Y es que la fe, el amor a la Iglesia, la adoración a Dios y más teniendo esta que pasar necesariamente por el servicio a los pobres, resulta de difícil valoración ni en los protagonistas, ni en quienes la institución canónica les encomendara su reconocimiento. De entre tantas conclusiones a las que es posible llegar, destaco en esta ocasión el dato de que, cuestionar si el beatificado o el canonizado lo fue con razón o sin ella, no es dogma de fe, por lo que el término “hereje” jamás estará al acecho de quienes piensen y actúen en sentido contrario al oficial o jerárquico, antes o después de las solemnes y caras –carísimas- proclamaciones y ceremonias rituales.

Concretamente la beatificación-canonización del papa Juan Pablo II es una de las referencias más cercanas, significativas y sobresalientes del “Santoral” o “Año Cristiano” de los últimos tiempos.
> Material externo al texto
Lemma recorded_end open parent opens tree :
  nested (open :: parent :: opens) ->
  head_trees tree = match open with OpenNode _ children => children | _ => [] end ->
  recorded (open :: parent :: opens) = recorded_with tree (parent :: opens).
Proof.
  intros [Hb Hn] Ht. destruct (decide (open_kind open = KTaint)) as [Hk|Hk].
  - destruct open as [kind trees|kind role bytes]; simpl in Hk; subst kind.
    + assert (parent :: opens = [OpenNode KDocument []]) as [= -> ->] by (by apply (nested_taint trees)).
      by rewrite recorded_taint.
    + destruct parent; [by destruct Hb|done].
  - rewrite recorded_below by done. destruct opens as [|]; [|by rewrite recorded_with_deep].
    destruct Hn as [[children ->] _]. destruct children as [|]; [|done].
    destruct open; simpl in Hb, Hk; destruct Hb as (_ & Hb); record_cases; by destruct kind.
Qed.

Lemma recorded_attach kind children tree opens :
  nested (OpenNode kind children :: opens) -> stands kind children tree ->
  recorded (OpenNode kind (children ++ [tree]) :: opens) =
    if decide (kind = KTaint) then recorded (OpenNode kind children :: opens) ++ [tree]
    else recorded_with tree (OpenNode kind children :: opens).
Proof.
  intros Hn Hs. case_decide as Hk.
  - subst kind. by rewrite (nested_taint _ _ Hn), !recorded_taint.
  - destruct opens as [|parent opens].
    + destruct Hn as [[? [= -> _]] _]. destruct children as [|]; [|done].
      by destruct tree as [[]|[] bytes|[] trees]; simpl in Hs; record_cases.
    + by rewrite recorded_with_deep, !recorded_below.
Qed.

(** ** The session *)

Definition open_rep (key : option N) (open : Open) (frame : BFrame) : Prop :=
  match open with
  | OpenNode kind children => node_rep kind children frame
  | OpenData KString _ bytes => frame = BString bytes
  | OpenData KBytes _ bytes => frame = BBytes bytes
  | OpenData KKey _ _ => exists id, key = Some id /\ frame = BKey id
  | OpenData _ _ _ => False
  end.

Record builds (key : option N) (opens : list Open) (frames : list BFrame) (observed : TaintSet) : Prop := {
  builds_nested : nested opens;
  builds_frames : Forall2 (open_rep key) opens frames;
  builds_sources : Forall source_ok (sources observed);
  builds_recorded : recorded opens = source_tree <$> sources observed
}.

(** What the builder has once the machine has read so much; [key] is the key being read. *)
Definition built (key : option N) (reading : Reading) (frames : list BFrame) (completed : option Value)
    (observed : TaintSet) : Prop :=
  match reading with
  | Reads opens => builds key opens frames observed /\ completed = None
  | Read tree => frames = [] /\ exists v, completed = Some v /\
      tainted_ok (mkTainted v observed) /\ tree = document_tree (mkTainted v observed)
  end.

Lemma sources_push observed source :
  sources (push_recorded_source observed source) = sources observed ++ [source].
Proof. unfold push_recorded_source, sources. by destruct (taint_sources observed). Qed.

Lemma open_rep_key key key' parent opens frames :
  nested (parent :: opens) -> Forall2 (open_rep key) opens frames -> Forall2 (open_rep key') opens frames.
Proof.
  intros Hn H. revert parent Hn. induction H as [|open frame opens frames Ho _ IH]; intros parent Hn; [done|].
  destruct Hn as [Hb Hn]. constructor; [|by eapply IH]. destruct open; [done|by destruct Hb].
Qed.

(** A completed field is accepted by the frame that is open. *)
Lemma builds_attach key key' kind children opens frames tree field observed v ad keys completed :
  nested (OpenNode kind children :: opens) ->
  Forall2 (open_rep key) (OpenNode kind children :: opens) frames ->
  Forall source_ok (sources observed) ->
  recorded_with tree (OpenNode kind children :: opens) = source_tree <$> sources observed ->
  stands kind children tree -> field_rep field tree -> len children < usize_max ->
  exists frames' observed',
    session_accept field (mkSession v ad frames keys completed, observed) =
      Val tt (mkSession v ad frames' keys completed, observed') /\
    builds key' (OpenNode kind (children ++ [tree]) :: opens) frames' observed'.
Proof.
  intros Hn Hfr Hso Hre Hs Hf Hlen. apply Forall2_cons_inv_l in Hfr as (frame & rest & Hnode & Hfr & ->).
  destruct (node_accepts kind children frame field tree observed Hnode Hs Hf Hlen)
    as (frame' & observed' & Ha & Hnode' & Hobs).
  exists (frame' :: rest), observed'. split.
  { unfold session_accept, get_session, put_frames, put_session, lift_result, bind, gets, modify. simpl.
    by rewrite Ha. }
  pose proof (recorded_attach kind children tree opens Hn Hs) as Hre'.
  split; [by eapply nested_grown|constructor; [done|by eapply open_rep_key]|..]; case_decide.
  - destruct Hobs as (source & -> & -> & Hok). rewrite sources_push. by apply list.Forall_app; split; [|constructor].
  - by subst.
  - destruct Hobs as (source & -> & -> & Hok). rewrite Hre', sources_push, fmap_app.
    f_equal. rewrite <- Hre. subst kind. by rewrite (nested_taint _ _ Hn).
  - by rewrite Hre', Hre, Hobs.
Qed.

Lemma tree_tokens_some tree : 1 <= len (tree_tokens tree).
Proof. destruct tree; unfold len; simpl; lia. Qed.

Lemma children_bound kind children opens :
  len children < len (rendered (Reads (OpenNode kind children :: opens))).
Proof.
  rewrite rendered_cons. simpl.
  assert (len children <= len (concat (tree_tokens <$> children))) as H.
  { induction children as [|tree children IH]; [done|]. pose proof (tree_tokens_some tree).
    unfold len in *. cbn [fmap list_fmap concat length] in *. rewrite length_app. lia. }
  unfold len in *. rewrite length_app. cbn [length]. lia.
Qed.

(** Whether an event ends a path with the reserved scheme. *)
Definition ends_reserved (reading : Reading) (e : Event) : bool :=
  match reading, e with
  | Reads (OpenNode kind children :: _), EEnd _ => reserved (NodeTree kind children)
  | _, _ => false
  end.

(** What the session does with an event that the validator has accepted. *)
Definition event_built (reading reading' : Reading) (e : Event) (v' : Validator) (ad : Admission)
    (frames : list BFrame) (keys' : Keys) (completed : option Value) (observed : TaintSet) : Prop :=
  let outcome := session_event e (mkSession v' ad frames keys' completed, observed) in
  if ends_reserved reading e then exists x s, outcome = Throw x s
  else exists frames' keys'' completed' observed',
    outcome = Val tt (mkSession v' ad frames' keys'' completed', observed') /\
    keys_entries keys'' = keys_entries keys' /\ keys_created keys'' = None /\
    built (top_key (v_frames v')) reading' frames' completed' observed'.

Lemma assembled_new `{Leaf M X} : assembled (@assembly_new M X) [].
Proof. by repeat split. Qed.

Lemma node_new kind keys :
  is_data kind = false ->
  exists frame, bframe_new kind keys = Ok (frame, keys) /\ node_rep kind [] frame.
Proof.
  destruct kind; intros Hd; try done; eexists; (split; [done|]); try (by repeat split).
  - split; [done|]. exists []. split; [done|]. apply assembled_new.
  - split; [done|]. exists []. split; [split; [apply assembled_new|constructor]|]. by repeat split.
Qed.

(** The frame of a record that begins; a key takes the one just created. *)
Lemma frame_new child role frames v' keys' :
  noted (EBegin child) frames v' keys' ->
  exists frame keys'', bframe_new child keys' = Ok (frame, keys'') /\
    keys_entries keys'' = keys_entries keys' /\ keys_created keys'' = None /\
    open_rep (top_key (v_frames v')) (open_new child role) frame.
Proof.
  intros Hnoted. unfold open_new. destruct (is_data child) eqn:Hd.
  - unfold noted in Hnoted. case_decide as He.
    + injection He as ->. destruct Hnoted as (key & fs & Hfs & Hkey). simpl in Hkey.
      exists (BKey (key_id (kf_current key))), (mkKeys (keys_entries keys') None).
      simpl. unfold keys_take_created. rewrite Hkey. split_and!; [done..|]. rewrite Hfs. by eexists.
    + destruct Hnoted as [Hr _]. destruct child; try done; by eexists _, keys'.
  - destruct (node_new child keys' Hd) as (frame & Hnew & Hrep). exists frame, keys'.
    split; [done|]. split; [done|]. split; [|done]. unfold noted in Hnoted.
    rewrite decide_False in Hnoted; [apply Hnoted|]. by intros [= ->].
Qed.

Lemma builds_begin key key' kind children opens child role pos frames observed frame :
  builds key (OpenNode kind children :: opens) frames observed ->
  vframe_begin (position kind children) child = Ok (role, pos) ->
  open_rep key' (open_new child role) frame ->
  builds key' (open_new child role :: OpenNode kind children :: opens) (frame :: frames) observed.
Proof.
  intros [Hn Hfr Hso Hre] Hb Hrep.
  assert (nested (open_new child role :: OpenNode kind children :: opens)) as Hn'.
  { split; [|done]. unfold open_new. destruct (is_data child) eqn:Hd; simpl; eauto. }
  split; [done|constructor; [done|by eapply open_rep_key]|done|].
  destruct (decide (open_kind (open_new child role) = KTaint)) as [Hk|Hk]; [|by rewrite recorded_below].
  unfold open_new in *. destruct (is_data child) eqn:Hd; simpl in Hk; subst child; [done|].
  pose proof (nested_taint _ _ Hn') as [= -> -> ->]. done.
Qed.

Lemma begin_built limit reading reading' child v v' ad frames keys' completed observed :
  read limit reading (EBegin child) = Some reading' ->
  built (top_key (v_frames v)) reading frames completed observed ->
  noted (EBegin child) (v_frames v) v' keys' ->
  event_built reading reading' (EBegin child) v' ad frames keys' completed observed.
Proof.
  intros Hread Hb Hnoted. unfold event_built. replace (ends_reserved reading (EBegin child)) with false
    by by destruct reading as [[|[]]|].
  assert (forall role, exists frame keys'', bframe_new child keys' = Ok (frame, keys'') /\
    keys_entries keys'' = keys_entries keys' /\ keys_created keys'' = None /\
    open_rep (top_key (v_frames v')) (open_new child role) frame) as Hnew by (intros; by eapply frame_new).
  assert (forall frame keys'', bframe_new child keys' = Ok (frame, keys'') ->
    session_event (EBegin child) (mkSession v' ad frames keys' completed, observed) =
      Val tt (mkSession v' ad (frame :: frames) keys'' completed, observed)) as Hevent.
  { intros frame keys'' H. unfold session_event, get_session, put_session, lift_result, bind, gets, modify.
    simpl. by rewrite H. }
  destruct reading as [[|[kind children|] opens]|tree]; try done.
  - destruct child; try done. simpl in Hread. case_guard; simplify_eq/=.
    destruct (Hnew None) as (frame & keys'' & Hf & He & Hc & Hrep). exists (frame :: frames), keys'', completed, observed.
    split; [by apply Hevent|]. split; [done|]. split; [done|]. destruct Hb as [[_ Hfr Hso Hre] ->].
    apply Forall2_nil_inv_l in Hfr as ->. split; [|done]. split; [by split; [eexists|]|by repeat constructor|done|done].
  - simpl in Hread. destruct (vframe_begin _ _) as [[role pos]|] eqn:Hbegin; [|done]. case_guard; simplify_eq/=.
    destruct (Hnew role) as (frame & keys'' & Hf & He & Hc & Hrep).
    exists (frame :: frames), keys'', completed, observed. destruct Hb as [Hb ->].
    split; [by apply Hevent|]. split; [done|]. split; [done|]. split; [|done]. by eapply builds_begin.
Qed.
El hecho en sí y sus circunstancias favorecen la polémica acerca de la cual –y tal vez con la mejor de las intenciones- las aportaciones de datos, de reflexión y de evangelio, contribuirán al bien de la Iglesia, precisamente en el apartado de la religiosidad popular que es uno de los pilares sobre los que se sustenta el edificio de la salvación integral e integradora, que ella “sacramentaliza” y “predica”, no solo ni fundamentalmente con los cánones de su Derecho, sino con los versículos de los evangelios.

Son muchos, y cada día parecen ser más, los católicos en desacuerdo con la elección para haber sido elevado a los altares de la Iglesia universal, precisamente al todopoderoso Juan Pablo II, Supremo Pontífice, a quien le correspondió ejercer su ministerio en los años posteriores al Concilio Vaticano II, punto de referencia cabal del cambio-reforma por la que se clamaba por esos mundos de Dios y a cuya demanda ya intentaba responder, sin fortuna, parte de la Iglesia.
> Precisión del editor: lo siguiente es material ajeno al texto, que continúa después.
Lemma wp_step_resume tk bs x h sh l m k r c' (R : Fault -> machine -> Prop) :
  solo g tk bs x sh l ->
  resume_conf decides fault_failure diagnostic payload_image (set_width g) (set_room g)
    (conf_of sh l bs m) (erase_frame value_of failure_of k) (erase r) = Some c' ->
  wp (resume_frame 0 k r image) (fun _ => reaches tk c') R (x, h).
Proof.
  intros Hs Hc.
  assert (forall node, finish_conf payload_image (conf_of sh l bs m) node (erase r) = Some c' ->
    wp (finish 0 node r image) (fun _ => reaches tk c') R (x, h)) as Hfinish.
  { unfold finish_conf. intros node. destruct (get (nodes payload_image) node) as [n'|] eqn:Hn; [|done].
    apply get_payload_inv in Hn as (n & Hn & ->). intros [= <-].
    rewrite map_owned_next. by apply (wp_step_finish _ _ _ _ _ _ _ _ _ _ Hs Hn). }
  destruct k as [|node|next|recover|cleanup input|original|condition body left_ value
    |condition body left_|context|yes no input|slot body|slot previous|node entry].
  - done.
  - by apply Hfinish.
  - destruct r as [v|e]; [by eapply (wp_step_enter0 _ _ _ _ _ _ m)|].
    injection Hc as <-. by eapply (wp_step_return _ _ _ _ _ _ m (Err e)).
  - destruct r as [v|e]; [|by eapply (wp_step_catch _ _ _ _ _ _ m)].
    injection Hc as <-. apply wp_bind, (wp_solo_task _ _ _ _ _ _ _ _ _ Hs). intros st.
    by eapply (wp_step_return _ _ _ _ _ _ m (Ok v)).
  - by eapply wp_step_finally.
  - injection Hc as <-. by apply wp_step_cleaned.
  - destruct r as [v|e]; [by eapply wp_step_condition|].
    injection Hc as <-. by eapply (wp_step_return _ _ _ _ _ _ m (Err e)).
  - destruct r as [v|e]; [by eapply (wp_step_enter1 _ _ _ _ _ _ m)|].
    injection Hc as <-. by eapply (wp_step_return _ _ _ _ _ _ m (Err e)).
  - injection Hc as <-. apply wp_bind, (wp_solo_context Hs). intros x1 Hs1.
    by apply (wp_step_returning _ _ _ _ _ _ _ _ Hs1).
  - destruct r as [v|e]; [by eapply wp_step_choose|].
    injection Hc as <-. by eapply (wp_step_return _ _ _ _ _ _ m (Err e)).
  - destruct r as [v|e]; [by eapply wp_step_bind|].
    injection Hc as <-. by eapply (wp_step_return _ _ _ _ _ _ m (Err e)).
  - simpl in Hc. destruct (N.leb_spec (set_width g) slot); [done|]. injection Hc as <-.
    by apply wp_step_unbind.
  - by apply Hfinish.
Qed.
Pero el hecho es que, es raro el día y rara la sección de los medios informativos correspondientes, y no siempre “religiosos”, en los que de alguna manera no aparezca todavía el nombre de Juan Pablo II, entremezclado con acontecimientos y comportamientos poco o nada eclesiales, por acción u omisión, propia o ajena, pero con su anuencia y hasta con sus bendiciones. Descender a casos concretos no es mi tarea. Basta y sobra con estar atentos a noticias relativas a economías vaticanas “non sanctas” siempre, a señalamientos pederastas aún judicializados, a defecciones de curas, monjas, monjes y aún cardenales, a actividades “curiales”, a inmisericordes y anatematizadoras condenas contra teólogos, mientras que otros fundadores de congregaciones o movimientos “religiosos”, eran enaltecidos como ejemplos de vida cristiana, sin faltar a la cita piadosa de masivos recibimientos triunfales en los que precisamente el nombre de Dios –JESÚS- era ensombrecido por la figura papal y por su cortejo.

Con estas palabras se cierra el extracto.